Go through the records and extract every line with the word "unlinking".

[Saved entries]
+ + + + +

(* ===== verification/RbTreeRemove.v ===== *)
(** * Red-black trees: removal

    The fix-up loop of [rb_tree_remove] and the unlinking of a node: the
    loop restores the balance around a hole that is one black node short,
    and the unlinking moves the in-order successor into the place of a node
    with two children, pointer by pointer as the code does. *)

From stdpp Require Import base numbers list gmap.
From Stdlib Require Import ZArith Lia.
From S2P Require Import Prelude RbTree RbTreeRep RbTreeOk.

Open Scope Z_scope.

Section RemoveFixup.
Context {X : ptr}.
Local Abbreviation rb_state := (holds X).

(** ** The loop body, both mirror images at once *)

Definition childD (d : bool) (n : rb_node) : ptr := if d then left n else right n.

Definition rem_sib (d : bool) (par nodey : ptr) : M rb_tree ptr :=
  yred ← is_red nodey;
  if yred : bool then
    _ ← set_black nodey; _ ← set_red par; _ ← rotate d par;
    p ← rd par; mret (childD (negb d) p)
  else mret nodey.

Definition rem_both (nodey : ptr) : M rb_tree bool :=
  if is_null nodey then mret true
  else y ← rd nodey; andM (is_black (left y)) (is_black (right y)).

Definition rem_near (d : bool) (par nodey : ptr) (y : rb_node) : M rb_tree ptr :=
  inner ← andM (is_red (childD d y)) (is_black (childD (negb d) y));
  if inner : bool then
    _ ← set_red nodey; y ← rd nodey; _ ← set_black (childD d y);
    _ ← rotate (negb d) nodey;
    p ← rd par; mret (childD (negb d) p)
  else mret nodey.

Definition rem_far (d : bool) (par nodey : ptr) : M rb_tree ptr :=
  p ← rd par; _ ← wr nodey (with_red (red p));
  _ ← set_black par;
  y ← rd nodey; _ ← set_black (childD (negb d) y);
  _ ← rotate d par;
  get_root.

Definition rem_rest (d : bool) (par nodey : ptr) : M rb_tree ptr :=
  both ← rem_both nodey;
  if both : bool then _ ← set_red nodey; mret par
  else
    y ← rd nodey;
    nodey ← rem_near d par nodey y;
    rem_far d par nodey.

(** The body by its mirror image, glued along [rem_near]. *)
Definition rem_body (d : bool) (par : ptr) (p : rb_node) : M rb_tree ptr :=
  nodey ← rem_sib d par (childD (negb d) p);
  rem_rest d par nodey.

Lemma andM_run a b s x y :
  a s = Ret (x, s) -> b s = Ret (y, s) -> andM a b s = Ret (x && y, s).
Proof. intros Ea Eb. unfold andM. rewrite (M_bind_run _ _ _ _ _ Ea). by destruct x. Qed.

(** Both children of the node in the hole. *)
Lemma near_state s k d a c i l r :
  rb_state s (plug k (nodeD d a c i l r)) -> rb_state s (plug (Frame d a c i r :: k) l).
Proof. done. Qed.
Lemma far_state s k d a c i l r :
  rb_state s (plug k (nodeD d a c i l r)) <-> rb_state s (plug (Frame (negb d) a c i l :: k) r).
Proof. by rewrite <- plug_swap. Qed.

Lemma childD_near d i c par s t : childD d (cellD d i c par s t) = s.
Proof. by destruct d. Qed.
Lemma childD_far d i c par s t : childD (negb d) (cellD d i c par s t) = t.
Proof. by destruct d. Qed.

+ + + + +

_Written solution_
    The fix-up loop of [rb_tree_remove] and the unlinking of a node: the
    and the unlinking moves the in-order successor into the place of a node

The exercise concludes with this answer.